▶ Information given
(** * builder.py: the distribution registry, the context builder and the
      template renderer

    A shallow embedding of [builder.py].  Python values are a small sum
    type, exceptions are data, the class-level registry is an
    insertion-ordered dictionary, keyword arguments are finite maps, and the
    file system together with standard output is an explicit world that the
    rendering code threads through.

    Conventions.
    - Text is a sequence of ASCII characters (Rocq's [string]); characters
      outside ASCII are not modelled.
    - The world's file map is keyed by the path strings the program builds,
      read relative to the project directory: the process is taken to run
      there, so that [with PROJECT_DIR:] changes nothing.
    - The external collaborators are outside the embedding: docker and the
      QEMU set-up are parameters of [build_host], [build_client] and
      [build_all]; [test], which only drives docker-compose, is left out. *)

From Stdlib Require Import Ascii String ZArith NArith Lia.
From stdpp Require Import gmap strings list fin_maps pretty.

Open Scope string_scope.

(* ===================================================================== *)
(** ** Python values and exceptions *)
(* ===================================================================== *)

(** The objects that reach a template context: [str] (and [path.Path], which
    subclasses [str]), [int] and [None]. *)
Inductive value : Type :=
  | VStr (s : string)
  | VInt (z : Z)
  | VNone.

#[global] Instance value_eq_dec : EqDecision value.
Proof. solve_decision. Defined.

(** [bool(v)]. *)
Definition truthy (v : value) : bool :=
  match v with
  | VStr s => negb (String.eqb s "")
  | VInt z => negb (Z.eqb z 0)
  | VNone => false
  end.

(** [format(v, '')], which is [str(v)] for these types. *)
Definition str_of (v : value) : string :=
  match v with
  | VStr s => s
  | VInt z => pretty z
  | VNone => "None"
  end.

Inductive exn : Type :=
  | KeyError (key : value)
  | IndexError (msg : string)
  | ValueError (msg : string)
  | TypeError (msg : string)
  | FileNotFoundError (path : string)
  | FileExistsError (path : string)
  | NotADirectoryError (path : string)
  | IsADirectoryError (path : string)
  | RecursionError
  | SystemExit (status : Z)
  (** Not a Python exception: the template uses a replacement-field feature
      (conversion, format specification, attribute or index access) that
      [str_format] below does not cover. *)
  | Unmodelled (feature : string).

#[global] Instance exn_eq_dec : EqDecision exn.
Proof. solve_decision. Defined.

(** A computation that returns or raises. *)
Inductive result (A : Type) : Type :=
  | Ok (a : A)
  | Raise (e : exn).
Arguments Ok {A} a.
Arguments Raise {A} e.

#[global] Instance result_ret : MRet result := @Ok.
#[global] Instance result_bind : MBind result := λ A B f m,
  match m with Ok a => f a | Raise e => Raise e end.
#[global] Instance result_fmap : FMap result := λ A B f m,
  match m with Ok a => Ok (f a) | Raise e => Raise e end.

Definition raises {A} (m : result A) : Prop := ∃ e, m = Raise e.

(* ===================================================================== *)
(** ** Strings: [slugify], [str.join], [os.path.join] *)
(* ===================================================================== *)

Definition in_range (lo hi : N) (c : ascii) : bool :=
  let n := N_of_ascii c in (lo <=? n)%N && (n <=? hi)%N.

(** [\w] on ASCII: letters, digits and the underscore. *)
Definition is_word_char (c : ascii) : bool :=
  in_range 48 57 c || in_range 65 90 c || in_range 97 122 c
  || Ascii.eqb c "_"%char.

Definition lower_char (c : ascii) : ascii :=
  if in_range 65 90 c then ascii_of_N (N_of_ascii c + 32) else c.

Fixpoint string_map (f : ascii → ascii) (s : string) : string :=
  match s with
  | EmptyString => EmptyString
  | String c r => String (f c) (string_map f r)
  end.

(** [re.sub(r'[^\w]', '-', string)]. *)
Definition sub_non_word (s : string) : string :=
  string_map (λ c, if is_word_char c then c else "-"%char) s.

(** [str.lower]. *)
Definition lower (s : string) : string := string_map lower_char s.

Definition slugify (s : string) : string := lower (sub_non_word s).

(** [sep.join(ls)]. *)
Definition join (sep : string) (ls : list string) : string :=
  String.concat sep ls.

Fixpoint ends_with_slash (s : string) : bool :=
  match s with
  | EmptyString => false
  | String c EmptyString => Ascii.eqb c "/"%char
  | String _ r => ends_with_slash r
  end.

Definition starts_with_slash (s : string) : bool :=
  match s with
  | String c _ => Ascii.eqb c "/"%char
  | EmptyString => false
  end.
(** * Further properties of marshal.go *)

(** ** The two character checks *)

Lemma forallb_Forall_bytes (p : ascii -> bool) (P : ascii -> Prop)
    (s : string) :
  (forall c, p c = true <-> P c) ->
  forallb p (list_ascii_of_string s) = true
  <-> Forall P (list_ascii_of_string s).
Proof.
  intros H. induction (list_ascii_of_string s) as [|c l IH]; cbn [forallb].
  - split; [constructor | reflexivity].
  - rewrite andb_true_iff, Forall_cons, H, IH. reflexivity.
Qed.

Lemma printableByte_iff (c : ascii) :
  printableByte c = true <-> 33 <= byteZ c <= 126.
Proof. unfold printableByte. rewrite andb_true_iff, !Z.leb_le. tauto. Qed.

Lemma sdNameByte_iff (c : ascii) :
  sdNameByte c = true
  <-> 33 <= byteZ c <= 126 /\ c <> equals /\ c <> rbracket /\ c <> dquote.
Proof.
  unfold sdNameByte.
  rewrite andb_true_iff, printableByte_iff, negb_true_iff, !orb_false_iff.
  rewrite !Ascii.eqb_neq. tauto.
Qed.

(** X1: [isPrintableUsASCII], which loops over the runes of the string,
    accepts exactly the strings all of whose bytes are between 33 and
    126; the empty string is accepted, and any string holding a byte of
    a multi-byte or ill-formed sequence is refused. *)
Theorem isPrintableUsASCII_iff_bytes (s : string) :
  isPrintableUsASCII s = true
  <-> Forall (fun c => 33 <= byteZ c <= 126) (list_ascii_of_string s).
Proof.
  rewrite isPrintableUsASCII_bytes.
  apply forallb_Forall_bytes. apply printableByte_iff.
Qed.

(** X2: [isValidSdName] accepts exactly the strings whose bytes are all
    between 33 and 126 and none of the equals sign, the closing bracket
    and the double quote, and that have at most 32 bytes when long names
    are not allowed; every name it accepts is accepted by
    [isPrintableUsASCII]. *)
Theorem isValidSdName_iff_bytes (allowLong : bool) (s : string) :
  (isValidSdName allowLong s = true
   <-> Forall (fun c => 33 <= byteZ c <= 126
                        /\ c <> equals /\ c <> rbracket /\ c <> dquote)
         (list_ascii_of_string s)
       /\ (allowLong = false -> (String.length s <= 32)%nat))
  /\ (isValidSdName allowLong s = true -> isPrintableUsASCII s = true).
Proof.
  assert (E : isValidSdName allowLong s = true
              <-> Forall (fun c => 33 <= byteZ c <= 126
                                   /\ c <> equals /\ c <> rbracket
                                   /\ c <> dquote)
                    (list_ascii_of_string s)
                  /\ (allowLong = false -> (String.length s <= 32)%nat)).
  { rewrite isValidSdName_rule. unfold sdNameRule.
    rewrite andb_true_iff, orb_true_iff, Nat.leb_le.
    rewrite (forallb_Forall_bytes sdNameByte _ s sdNameByte_iff).
    destruct allowLong; intuition congruence. }
  split; [exact E|].
  intros H. apply E in H. destruct H as [H _].
  rewrite isPrintableUsASCII_bytes.
  apply (forallb_Forall_bytes printableByte _ s printableByte_iff).
  eapply Forall_impl; [exact H|]. cbv beta. tauto.
Qed.

Lemma isValidSdName_iff_bytes_witness :
  isValidSdName false "exampleSDID@32473" = true
  /\ isPrintableUsASCII "exampleSDID@32473" = true.
Proof.
  split; [reflexivity|].
  apply (proj2 (isValidSdName_iff_bytes false "exampleSDID@32473")).
  reflexivity.
Defined.

(** ** The two settings of the toggle *)

Lemma sdNameRule_relax (s : string) :
  sdNameRule false s = true -> sdNameRule true s = true.
Proof.
  unfold sdNameRule. rewrite !andb_true_iff. cbn [orb]. tauto.
Qed.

▶ Required work
One number only, please: the count of lines in the material holding the word "Definition".

▶ Your response
11